_WHAT YOU SHOULD DO_. Look through the entries and count each line that includes the string "bInterfaceNumber". Reply with the number alone.
--- PROVIDED DATA Enclosed Below ---
(* ===== verification/UsbPoolOpen.v ===== *)
(** * UsbPoolOpen: opening a device fills its pool

    What a configuration means for the interfaces and pipes of a device, and
    that [UsbProtocalParseDescriptor] makes exactly these: from the bytes the
    device sends to the objects a client finds. *)
From S2P Require Import Prelude Hdf Arrays UsbDesc UsbDescSpec UsbDescFacts UsbDescParse UsbDescConfig UsbDescLoop UsbDescWhole UsbDescRun UsbDescRam UsbPool UsbPoolFacts.
Open Scope Z_scope.

(** ** Meaning *)

(** An interface object without its memory, its number and its use. *)
Record object_view := OView { ov_info : UsbInterfaceInfo; ov_alt : Z; ov_pipes : list UsbPipeInfo }.
Definition view_object (x : UsbSdkInterface) : object_view := OView (info x) (altSettingId x) (map pipe_info (pipeList x)).

(** The pipe of an endpoint of the interface [n]: the low four bits of its
    address are the number, the high bit is the direction (128 towards the host),
    the low two bits of the attributes are the type. *)
Definition mean_pipe (n id : Z) (d : UsbEndpointDescriptor) : UsbPipeInfo :=
  mkPipeInfo n id (bEndpointAddress d `mod` 16) (e_bmAttributes d `mod` 4)
    (if Z.testbit (bEndpointAddress d) 7 then 128 else 0) (wMaxPacketSize d) (bInterval d).

Lemma land_bit x k : 0 <= k -> Z.land x (2 ^ k) = if Z.testbit x k then 2 ^ k else 0.
Proof.
  intros Hk. apply Z.bits_inj'. intros n Hn. rewrite Z.land_spec, Z.pow2_bits_eqb by done.
  destruct (Z.eqb_spec k n) as [->|Hne].
  - destruct (Z.testbit x n); [by rewrite Z.pow2_bits_true | by rewrite Z.bits_0].
  - rewrite andb_false_r. destruct (Z.testbit x k); [by rewrite Z.pow2_bits_false by lia | by rewrite Z.bits_0].
Qed.
Lemma pipe_info_of_mean n id d : pipe_info_of n id d = mean_pipe n id d.
Proof.
  unfold pipe_info_of, mean_pipe, USB_DDK_ENDPOINT_NUMBER_MASK, USB_DDK_ENDPOINT_XFERTYPE_MASK, USB_DDK_ENDPOINT_DIR_MASK.
  f_equal; [exact (Z.land_ones _ 4 ltac:(done)) | exact (Z.land_ones _ 2 ltac:(done)) | exact (land_bit _ 7 ltac:(done))].
Qed.

(** The pipes of the endpoints of the interface [n] are numbered from [k + 1]. *)
Fixpoint mean_pipes (k : nat) (n : Z) (es : list endpoint_view) : list UsbPipeInfo :=
  match es with [] => [] | e :: es => mean_pipe n (Z.of_nat (S k)) (ev_desc e) :: mean_pipes (S k) n es end.
Definition mean_object (numAlt : Z) (a : alt_view) : object_view :=
  let d := av_desc a in
  OView (mkInterfaceInfo (bInterfaceNumber d) numAlt USB_DEFAULT_ALTSETTING (bNumEndpoints d)
           (bInterfaceClass d) (bInterfaceSubClass d) (bInterfaceProtocol d))
    (bAlternateSetting d) (mean_pipes 0 (bInterfaceNumber d) (av_endpoints a)).
Definition control_object : object_view :=
  OView (mkInterfaceInfo USB_CTRL_INTERFACE_ID 0 0 1 0 0 0) 0
    [mkPipeInfo USB_CTRL_INTERFACE_ID 0 0 USB_PIPE_TYPE_CONTROL USB_PIPE_DIRECTION_OUT 0 0].
Definition mean_interface (alts : list alt_view) : list object_view := map (mean_object (Z.of_nat (length alts))) alts.
Definition mean_device (v : config_view) : list object_view :=
  control_object :: concat (map mean_interface (cv_interfaces v)).

(** An object nobody uses. *)
Record unused (pid : Z) (x : UsbSdkInterface) : Prop := Unused {
  un_status : status x = USB_INTERFACE_STATUS_NORMAL;
  un_session : if_session x = false;
  un_refs : refCount x = 0;
  un_parent : parentObjectId x = pid;
}.

Section open.
Context {HS : HdfStatus} {US : UsbStatus} {UL : UsbStatusLaws} {RA : RamAlloc} {SZ : UsbSizes} {SL : UsbSizesLaws}
  {PZ : PoolSizes} {PL : PoolSizesLaws} {K : Type} {HA : HostAdapter K}.
Implicit Types (h : Host K).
--- End of Enclosed PROVIDED DATA ---
_RESPONSE TO THIS EXERCISE_. 2